• [The problem] Tally the lines below that include the string "without". Reply with the total only.

(Collected data)

_____

(* ===== verification/Prelude.v ===== *)
(** * Portex: a verified model of its services

    Portex is a gateway that runs agents and terminals for groups of users. This
    library models the code that decides what runs when, who may do what, and
    what is kept of it, and proves it correct. It is written against the Python
    sources under [src/]. Python objects are records, dictionaries are [gmap]s
    or, where their order is observed, the insertion-ordered lists of
    [PyDict.v]. An [async] service is a transition system whose steps are the
    stretches of code between two suspensions of the event loop, so every
    interleaving the event loop allows is a sequence of steps. A request handler
    is a computation over the state it touches that can raise; what it changed
    before the exception stays.

    ** Files: Python and its library

    - [Prelude.v]: results and their monad, the development's tactics, pages.
    - [PyStr.v], [PyInt.v], [PyTime.v], [PyBase64.v], [PyFloat.v]: strings,
      integers of text and the ranges of [datetime], ISO timestamps, bytes and
      base64, the floats read from a text (IEEE doubles) and the dates they give.
      [PySort.v]: ordering of sort keys and the stable [sorted]. [PyDict.v]:
      insertion-ordered dictionaries. [PyJson.v], [PyJsonProps.v]: the JSON
      scanner and printer. [PyPath.v]: lexical paths, UTF-8, text files.
    - [FileSys.v], [FileSysProps.v]: a disk with symbolic links and its system
      calls. [Confinement.v]: what it takes to stay below a directory.
    - [Db.v]: the interface of a database table, computations over a database.

    ** Files: runs of agents

    - [Workspace.v]: [services/workspace_lifecycle.py], which session the next
      run of a workspace continues.
    - [Execution.v], [Coordinator.v]: the data of
      [services/execution_coordinator.py], the interface to its policy (a class,
      with [PolicyCovers] as its law) and the default policy of
      [services/execution_policy.py]; the coordinator. [CoordinatorInv.v],
      [CoordinatorStore.v], [CoordinatorSafety.v], [CoordinatorLife.v],
      [CoordinatorRuns.v], [CoordinatorLive.v] hold its invariants, the effect of
      storing a result, the queue discipline, the life of a run, termination;
      [CoordinatorProps.v] the theorems.
    - [RunnerProtocol.v], [Containers.v], [Backends.v], [HostProcess.v]:
      [services/execution_backends.py] with [infra/exec]: the envelope of the
      agent runner, what docker is asked for, the processes of containers and of
      the host. [AgentTrigger.v]: [services/agent_trigger.py] and
      [infra/runtime], the stream of an agent run.
    - [Scheduler.v]: [services/scheduler.py] and the services of tasks and logs.
    - [ChatSocket.v]: [app/routes/websocket.py] and [app/websocket.py], the chat
      websocket over the coordinator. [Monitor.v]: the routes of executions, of
      the monitor (with its health probes) and of tasks.

    ** Files: terminals

    - [TerminalHistory.v], [TerminalSearch.v], [TerminalSessions.v],
      [TerminalPersist.v]: [services/terminal_sessions.py], split into the queries
      on history snapshots, the ranked search, the sessions (with what they rely
      on of [services/terminal_bridge.py]) and the files of the history.
      [TerminalSessionsInv.v], [TerminalSessionsOps.v]: the invariant.
    - [TerminalBridge.v]: the bridge itself, with its tasks, threads and
      descriptors, and the shutdown of its container.
    - [TerminalRoutes.v], [TerminalSocket.v]: [app/routes/terminals.py], the
      handlers and the websocket.

    ** Files: users, groups and what they keep

    - [Auth.v]: [domain/permissions.py], [services/auth.py], the dependencies
      and handlers of requests that need a user.
    - [Groups.v], [GroupRoutes.v]: the registry of groups, members and
      conversation slots, and their routes. [Messages.v]: intake, dispatch and
      routing of messages. [UsageAudit.v]: statistics and the audit feed.
    - [SafePath.v], [Settings.v], [SettingsStore.v], [McpServers.v]: the
      configurations kept in JSON files, and the stores they implement.
      [ConfigRoutes.v]: their routes.
    - [WorkspaceFiles.v], [FileRoutes.v], [Memory.v], [Skills.v]: the services on
      the disk and their routes.
    - [TelegramHtml.v], [ImClients.v]: [infra/im], the Markdown Telegram is sent,
      the clients of Telegram and Feishu; [app/routes/im.py], their webhooks.

    The theorems about [X.v] are in [XProps.v] where there is one, else at its
    end; those about the routes of memory and of the webhooks are in
    [MemoryRoutesProps.v] and [ImRoutesProps.v], those about the workspace files
    in [FileRoutesProps.v]. A definition has the name of the function it models;
    most [_underscored] functions lose the underscore.

    ** What the theorems show

    - Coordinator, in every reachable state: one active execution per group,
      first in first out, no lost wake-up, bounded retention. For environments
      that do not reuse an active request id, do not cancel waiters and whose
      backends end ([sensible]): [cancel] does what it says, every run is answered
      ([work] bounds the events left), and the monitor shows the queues as they
      are. The chat websocket is such an environment; its clients are sent what
      their own room causes and leave nothing behind. A run is shown to those
      who see its workspace.
    - Backends and agent runs: a cancelled process is stopped, an execution whose
      environment lets go of its process settles, a run out of time is a timeout
      however its stream ends, each mount stays at or below the root of its mount
      point, the envelope survives the output of the runner.
    - Scheduler: no task runs twice at a time, an interval task is next due at
      the first multiple after now.
    - Terminals: the dictionaries agree, the history is bounded and accounted
      for, an attached client misses nothing, up to the frames of its websocket,
      a client that leaves the receiving loop of its socket is detached on every
      schedule; a user who does not own a session is refused the calls that name
      it; the routes open nothing to users without access. The search returns the
      matching snapshots with their occurrences, read from the left without
      overlap, in an order that does not depend on the input. The file of a
      history reads back as it was written. A close of a bridge that began when
      no start was under way leaves no descriptor, shell or task behind, and the
      output of the shell arrives in order.
    - Users: privileges are granted by those who hold them. Groups and messages:
      who may read what, and who may change the names, members, slots and
      bindings of a coherent registry; what keeps it coherent; answers have
      questions, and the answer to a message of Telegram or Feishu goes to the
      chat it came from. The HTML sent to Telegram is balanced and escaped.
    - Settings, MCP servers and skills refine abstract stores. The routes of the
      settings show no secret and take the permission they name.
    - Files and memory: requests change only what is below the directory they are
      about. A path with [..] can make directories elsewhere, and nothing else.
      What the disk must be like is stated per request: [links_safe] for the files
      (no link from outside into the workspace where a file is replaced or
      deleted, and none with the name of a temporary file where one is replaced),
      [memory_request_safe] for the memory (plain directories on the way).
    - The [Example]s of the [Props] files run the model on inputs and sequences
      of events where the code does not do what it means to.

    ** Fuel and oracles

    Fuel is used where the recursion of the code is not structural, with a
    theorem that it is enough: the scan of a text (its length), the JSON scanner
    (the length of its input, [json_loads_fuel]), the periods an interval task
    skips ([interval_fuel]), the access check that looks through the binding of an
    endpoint (2, [access_ends]), the decoding of UTF-8 (the number of bytes,
    [utf8_roundtrip]). Resolving a path gives up after [max_links] links, as the
    system does.

    The outcome of a call out of the program is part of the event that resumes
    it. [uuid4] and the clock are functions from the number of earlier calls, or
    arguments of the operation that draws. Parameters stand for what is not in
    the repository: [cron_next] (croniter), [scrypt], [jwt_encode] and
    [jwt_decode] (jose), SHA-1 and SHA-256, AES-CBC, the HTTP requests to Telegram
    and Feishu, [model_dump_json] (pydantic), the further formats of
    [fromisoformat], the [repr] of a float, the guess of a media type, the order
    of [scandir]. The theorems that need it assume that [uuid4] does not repeat
    itself. Where the disk is not the
    subject ([Containers.v], [Settings.v], [McpServers.v]), [Path.resolve] is a
    parameter as well. Datetimes are microseconds; the match density of the
    search, a float in the code, is the exact quotient.

    ** Not modelled

    Strings are over U+0000 to U+00FF, so the appearance settings and their two
    routes, whose default emoji is beyond, are left out. The Docker client, the
    kernel's terminals and the Agents SDK are outside the program. Of the pydantic schemas only
    the constraints the handlers rely on are modelled; validation errors (422)
    are FastAPI's, and so are the security headers and the wiring of the
    application. Disks have no permissions, hard links or names that are too
    long; a JSON document nested deeper than Python's recursion limit and a
    settings file that is not UTF-8 are not distinguished. The process-wide
    singletons with their resets, the health route, the scripts, the proofs of
    concept and the agent runner's own use of the SDK are left out. *)

(** ** This file: results, tactics and generic lemmas *)

From stdpp Require Import base tactics option list gmap strings.
From Stdlib Require Import ZArith Lia Ascii.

_____

• [Solved exercise] 2